In this study, we propose an optimized heterogeneous ensemble learning framework for landslide susceptibility assessment, combined with an adaptive sampling strategy. Considering the unreliability of traditional methods, the proposed sampling strategy incorporates InSAR-derived deformation information and performs hotspot analysis using the Getis–Ord statistic to refine the stable samples. The stacking method employs a two-layer structure, that utilizes RF, SVM, and XGBoost as base learners. InSAR-derived information, including deformation rate, cumulative deformation, coherence, and visibility, is incorporated into the model to enhance the robustness.

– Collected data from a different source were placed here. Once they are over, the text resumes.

(** * hanair_data.table_updater: the HTML table scanner

    A shallow embedding of [_TableParser], of the parsing half of
    [fetch_table_rows] and of [_write_rows]
    (src/hanair_data/table_updater.py), with the properties of the
    scanner, of the cell normaliser and of the column widths.

    Python's [str] is a sequence of Unicode code points: a string is a
    [list N] here, so that the non-breaking space U+00A0 and the Unicode
    white space recognised by [str.strip], [str.split] and [str.splitlines]
    are what they are in Python.  Python's [int] is unbounded: [Z].

    [HTMLParser.feed] belongs to Python's standard library.  It turns the
    markup into a sequence of handler calls; the scanner is what the four
    overridden handlers do with that sequence, so the input of the model is
    the sequence of handler calls ([event]). *)

From Stdlib Require Import String Ascii List ZArith NArith Bool Lia.
Import ListNotations.

(** ** Python strings *)

Module PyStr.

Definition char := N.
Definition str := list char.

(** An ASCII literal as a Python string. *)
Definition py (s : string) : str :=
  map N_of_ascii (list_ascii_of_string s).

Definition LF : char := 10%N.
Definition CR : char := 13%N.
Definition SP : char := 32%N.
Definition NBSP : char := 160%N.   (* "\xa0" *)

Fixpoint eqb (a b : str) : bool :=
  match a, b with
  | [], [] => true
  | x :: a', y :: b' => N.eqb x y && eqb a' b'
  | _, _ => false
  end.

(** [str.isspace] on one code point: the ASCII white space of CPython's
    table (U+0009..U+000D, U+001C..U+0020) and the Unicode white space
    (U+0085, U+00A0, U+1680, U+2000..U+200A, U+2028, U+2029, U+202F, U+205F,
    U+3000). *)
Definition isspace (c : char) : bool :=
  ((9 <=? c) && (c <=? 13) || (28 <=? c) && (c <=? 32)
   || (c =? 133) || (c =? 160) || (c =? 5760)
   || (8192 <=? c) && (c <=? 8202)
   || (c =? 8232) || (c =? 8233) || (c =? 8239) || (c =? 8287)
   || (c =? 12288))%N.

(** The line boundaries of [str.splitlines]: \n \v \f \r \x1c \x1d \x1e
    \x85 U+2028 U+2029 (and \r\n, taken as one boundary). *)
Definition islinebreak (c : char) : bool :=
  ((10 <=? c) && (c <=? 13) || (28 <=? c) && (c <=? 30)
   || (c =? 133) || (c =? 8232) || (c =? 8233))%N.

(** [str.lower], on the ASCII range.  Outside it Python consults the
    Unicode tables; no code point outside ASCII lowers to a string made of
    the letters of "table", "tr", "td", "th" or "br", the only strings a
    lowered tag is compared with. *)
Definition lower_char (c : char) : char :=
  (if (65 <=? c) && (c <=? 90) then c + 32 else c)%N.

Definition lower (s : str) : str := map lower_char s.

(** [sep.join(parts)] *)
Fixpoint join (sep : str) (parts : list str) : str :=
  match parts with
  | [] => []
  | [p] => p
  | p :: ps => p ++ sep ++ join sep ps
  end.

(** [s.replace(a, b)] for one-character [a] and [b]. *)
Definition replace_char (a b : char) (s : str) : str :=
  map (fun c => if N.eqb c a then b else c) s.

(** [c in s] for a one-character [c]. *)
Definition contains (c : char) (s : str) : bool :=
  existsb (N.eqb c) s.

Fixpoint lstrip (s : str) : str :=
  match s with
  | [] => []
  | c :: r => if isspace c then lstrip r else s
  end.

Fixpoint rstrip (s : str) : str :=
  match s with
  | [] => []
  | c :: r =>
      match rstrip r with
      | [] => if isspace c then [] else [c]
      | r' => c :: r'
      end
  end.

(** [s.strip()] *)
Definition strip (s : str) : str := rstrip (lstrip s).

(** Does the string stop here, or go on with white space? *)
Definition word_ends (r : str) : bool :=
  match r with
  | [] => true
  | c :: _ => isspace c
  end.

(** [s.split()]: the maximal runs of non-white-space characters. *)
Fixpoint split (s : str) : list str :=
  match s with
  | [] => []
  | c :: r =>
      if isspace c then split r
      else if word_ends r then [c] :: split r
      else match split r with
           | w :: ws => (c :: w) :: ws
           | [] => [[c]]
           end
  end.

(** [s.splitlines()]: the pieces between line boundaries, without the
    boundaries; a boundary at the very end opens no further line. *)
Fixpoint splitlines (s : str) : list str :=
  match s with
  | [] => []
  | c :: r =>
      if islinebreak c then
        [] :: match r with
              | c' :: r' =>
                  if N.eqb c CR && N.eqb c' LF then splitlines r'
                  else splitlines r
              | [] => []
              end
      else match splitlines r with
           | l :: ls => (c :: l) :: ls
           | [] => [[c]]
           end
  end.

End PyStr.

Import PyStr.

(** ** The scanner: [_TableParser] *)

(** The exceptions: [ValueError], which both failures of the module raise,
    [TypeError], which Python raises for a call that does not fit the
    signature, and the exceptions of a library, by the name of their
    class. *)
Inductive exn : Type :=
| ValueError (msg : string)
| TypeError (msg : string)
| LibraryError (cls : string) (msg : string).

Definition result (A : Type) : Type := (exn + A)%type.

Definition raise {A : Type} (e : exn) : result A := inl e.
Definition ret {A : Type} (a : A) : result A := inr a.
Definition bind {A B : Type} (m : result A) (k : A -> result B) : result B :=
  match m with
  | inl e => inl e
  | inr a => k a
  end.

Notation "x <- m ;; k" := (bind m (fun x => k))
  (at level 61, m at next level, right associativity).

(** The attributes of a start tag, as [HTMLParser] hands them over. *)
Definition attrs := list (str * option str).

(** The handler calls [HTMLParser.feed] makes. *)
Inductive event : Type :=
| StartTag (tag : str) (a : attrs)
| EndTag (tag : str)
| Data (data : str)
| StartEndTag (tag : str) (a : attrs).

Definition row := list str.

(** The instance attributes set by [__init__]. *)
Record TableParser : Type := mkParser {
  target_index : Z;
  current_index : Z;
  capture : bool;
  table_depth : Z;
  in_row : bool;
  in_cell : bool;
  rows : list row;
  current_row : row;
  cell_parts : list str
}.

Definition with_current_index (v : Z) (s : TableParser) : TableParser :=
  mkParser (target_index s) v (capture s) (table_depth s) (in_row s)
    (in_cell s) (rows s) (current_row s) (cell_parts s).

Definition with_capture (v : bool) (s : TableParser) : TableParser :=
  mkParser (target_index s) (current_index s) v (table_depth s) (in_row s)
    (in_cell s) (rows s) (current_row s) (cell_parts s).

Definition with_table_depth (v : Z) (s : TableParser) : TableParser :=
  mkParser (target_index s) (current_index s) (capture s) v (in_row s)
    (in_cell s) (rows s) (current_row s) (cell_parts s).

Definition with_in_row (v : bool) (s : TableParser) : TableParser :=
  mkParser (target_index s) (current_index s) (capture s) (table_depth s) v
    (in_cell s) (rows s) (current_row s) (cell_parts s).

Definition with_in_cell (v : bool) (s : TableParser) : TableParser :=
  mkParser (target_index s) (current_index s) (capture s) (table_depth s)
    (in_row s) v (rows s) (current_row s) (cell_parts s).

Definition with_rows (v : list row) (s : TableParser) : TableParser :=
  mkParser (target_index s) (current_index s) (capture s) (table_depth s)
    (in_row s) (in_cell s) v (current_row s) (cell_parts s).

Definition with_current_row (v : row) (s : TableParser) : TableParser :=
  mkParser (target_index s) (current_index s) (capture s) (table_depth s)
    (in_row s) (in_cell s) (rows s) v (cell_parts s).

Definition with_cell_parts (v : list str) (s : TableParser) : TableParser :=
  mkParser (target_index s) (current_index s) (capture s) (table_depth s)
    (in_row s) (in_cell s) (rows s) (current_row s) v.

(** The attributes of a parser that [__init__] has just built. *)
Definition fresh (target : Z) : TableParser :=
  mkParser target (-1) false 0 false false [] [] [].

(** [_TableParser.__init__] *)
Definition init (target : Z) : result TableParser :=
  if (target <? 0)%Z then raise (ValueError "table index must be >= 0")
  else ret (fresh target).

Definition is_tag (name : string) (tag : str) : bool :=
  PyStr.eqb (lower tag) (py name).

(** [handle_starttag] below its first [if]: the row, cell and line-break
    tags of a captured table. *)
Definition starttag_in_table (s : TableParser) (tag : str) : TableParser :=
  if negb (capture s) then s
  else if is_tag "tr" tag then
    with_current_row [] (with_in_row true s)
  else if is_tag "td" tag || is_tag "th" tag then
    with_cell_parts [] (with_in_cell true s)
  else if is_tag "br" tag && in_cell s then
    with_cell_parts (cell_parts s ++ [[LF]]) s
  else s.

Definition handle_starttag (s : TableParser) (tag : str) (a : attrs)
  : TableParser :=
  if is_tag "table" tag then
    let s1 := with_current_index (current_index s + 1) s in
    if (current_index s1 =? target_index s1)%Z then
      with_table_depth 1 (with_capture true s1)
    else if capture s1 then
      with_table_depth (table_depth s1 + 1) s1
    else starttag_in_table s1 tag
  else starttag_in_table s tag.

(** The text of a closed cell: the four statements of [handle_endtag]
    that turn [_cell_parts] into the string appended to the row. *)
Definition cell_text (parts : list str) : str :=
  let text := replace_char NBSP SP (List.concat parts) in
  let text := join [LF] (map strip (splitlines text)) in
  let text := if negb (contains LF text) then join [SP] (split text)
              else text in
  strip text.

Definition handle_endtag (s : TableParser) (tag0 : str) : TableParser :=
  let tag := lower tag0 in
  if PyStr.eqb tag (py "table") && capture s then
    let s1 := with_table_depth (table_depth s - 1) s in
    if (table_depth s1 =? 0)%Z then with_capture false s1 else s1
  else if negb (capture s) then s
  else if (PyStr.eqb tag (py "td") || PyStr.eqb tag (py "th")) && in_cell s
  then
    with_cell_parts []
      (with_in_cell false
         (with_current_row (current_row s ++ [cell_text (cell_parts s)]) s))
  else if PyStr.eqb tag (py "tr") && in_row s then
    let s1 := match current_row s with
              | [] => s
              | _ :: _ => with_rows (rows s ++ [current_row s]) s
              end in
    with_current_row [] (with_in_row false s1)
  else s.

Definition handle_data (s : TableParser) (data : str) : TableParser :=
  if capture s && in_cell s then
    with_cell_parts (cell_parts s ++ [data]) s
  else s.

Definition handle_startendtag (s : TableParser) (tag : str) (a : attrs)
  : TableParser :=
  if is_tag "br" tag && capture s && in_cell s then
    with_cell_parts (cell_parts s ++ [[LF]]) s
  else s.

(** One handler call. *)
Definition handle (s : TableParser) (e : event) : TableParser :=
  match e with
  | StartTag tag a => handle_starttag s tag a
  | EndTag tag => handle_endtag s tag
  | Data d => handle_data s d
  | StartEndTag tag a => handle_startendtag s tag a
  end.

(** [parser.feed(html)], on the handler calls the markup gives rise to. *)
Definition feed (s : TableParser) (evs : list event) : TableParser :=
  fold_left handle evs s.

(** A call [_TableParser(keyword=value)].  [__init__] has one parameter
    besides [self], [target_index]: the call binds [value] to it when
    [keyword] is its name, and Python raises [TypeError] for any other
    keyword (in the wording of CPython 3.10 and later). *)
Definition call_init (keyword : string) (value : Z) : result TableParser :=
  if String.eqb keyword "target_index" then init value
  else raise (TypeError
    (String.append "_TableParser.__init__() got an unexpected keyword argument '"
       (String.append keyword "'"))).

(** Lines 140 to 147 of [fetch_table_rows]: feed the markup, take the
    rows, fail when there are none. *)
Definition rows_or_not_found (parser : TableParser) (html : list event)
  : result (list row) :=
  let parser := feed parser html in
  match rows parser with
  | [] => raise (ValueError
      "No table rows were found. Check that the page structure has not changed.")
  | _ :: _ => ret (rows parser)
  end.

(** [fetch_table_rows] from the construction of the parser on (line
    139); the download before it is the caller's, the time stamp after it
    too.  The parser is built with the keyword [table_index]. *)
Definition fetch_table_rows (html : list event) (table_index : Z)
  : result (list row) :=
  parser <- call_init "table_index" table_index ;;
  rows_or_not_found parser html.

(** ** Vocabulary of the properties *)

(** White space at the ends of a string. *)
Definition starts_space (s : str) : bool :=
  match s with
  | [] => false
  | c :: _ => isspace c
  end.

Fixpoint ends_space (s : str) : bool :=
  match s with
  | [] => false
  | c :: r =>
      match r with
      | [] => isspace c
      | _ :: _ => ends_space r
      end
  end.

Definition trimmed (s : str) : Prop :=
  starts_space s = false /\ ends_space s = false.

(** Every maximal run of white space becomes one space: a white-space
    character followed by another one goes, the last of a run is the
    space. *)
Fixpoint collapse_ws (s : str) : str :=
  match s with
  | [] => []
  | c :: r =>
      if isspace c then
        if starts_space r then collapse_ws r else SP :: collapse_ws r
      else c :: collapse_ws r
  end.

(** The finalisation of a cell in the words of the specification: replace
    the non-breaking spaces, split on line separators, trim each line,
    rejoin with line separators if there are several lines, and collapse
    the white-space runs otherwise. *)
Definition cell_text_spec (parts : list str) : str :=
  let text := replace_char NBSP SP (List.concat parts) in
  let lines := map strip (splitlines text) in
  if (1 <? length lines)%nat then join [LF] lines
  else collapse_ws (join [LF] lines).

In addition, a grid search strategy is utilized to obtain the optimal parameters. The middle and lower reaches of the Jinsha River were selected as the study area. First, a total of 26 conditioning factors were selected. To reduce the factor complexity, apart from collinearity analysis and importance evaluation, a Monte Carlo-based frequency ratio analysis was introduced. Conditioning factor importance is evaluated based on the Gini index, and a frequency ratio analysis is conducted using the Monte Carlo method to reveal the relationships between conditioning factors and geological hazards. The proposed sampling strategy was then employed to generate the high-quality samples. Finally, by coupling InSAR-derived information, an improved meta-ensemble (IME) stacking-based heterogeneous framework integrating an SVM, RF, and XGBoost was used to assess the landslide susceptibility. The optimal parameters are determined through a grid search strategy. Eight models, including RF, RF-InSAR, SVM, SVM-InSAR, XGBoost, XGBoost-InSAR, and IME, and IME-InSAR, are employed for comparative analysis. Model performance is evaluated using accuracy, precision, recall, and F1-score. Among all models, the proposed IME model achieved the best performance, with a maximum accuracy of 0.976. All models achieve AUC values greater than 0.95, among which the IME model attains the highest AUC value of 0.97772. Despite the formally highest IME metrics, the inclusion of InSAR information did not lead to a statistically significant improvement in the forecast compared to the high-quality basic sampling strategy. Overall, the proposed algorithm provides support for landslide susceptibility assessment in dynamic environments. The main findings of this study can be summarized as follows:
- (1)
The adaptive sampling strategy proposed in this study utilizes InSAR-derived deformation information with hotspot analysis to automatically identify potentially non-stable samples. Compared with traditional methods, this strategy improved both the quantity and quality of the training samples. Compared with the pre-optimization state, the variance of stable samples decreased. Under absolute value operation, the variance declined from 5.11 to 4.15. Furthermore, the robustness of the proposed sampling strategy is demonstrated by the fact that all models achieved accuracies exceeding 0.932.
- (2)
The incorporation of InSAR-derived deformation information enhances the predictive performance of models in landslide susceptibility assessments. To assess the impact of InSAR-derived information, two experimental settings were designed. Experimental results indicated that InSAR-derived information had a limited effect on the IME models. From another perspective, it highlights the capability of the hotspot analysis method to identify non-stable samples. In addition, the introduction of the adaptive sampling strategy reduced the complexity of conditioning factors and enhanced the robustness of the predictive models.
- (3)
Improved heterogeneous ensemble algorithms, which combine diverse classifiers to extract features, demonstrated superior performance. Landslide susceptibility maps generated by eight models were compared to evaluate the performance. The prediction results were further validated against optical imagery and field survey, with Areas S1 and S2 selected as representative examples. In Area S2, all 61 landslide-prone locations were identified within very-high-risk zones. Notably, in Area S2, concentrated disasters have formed a high-susceptibility geohazard zone that warrants significant attention.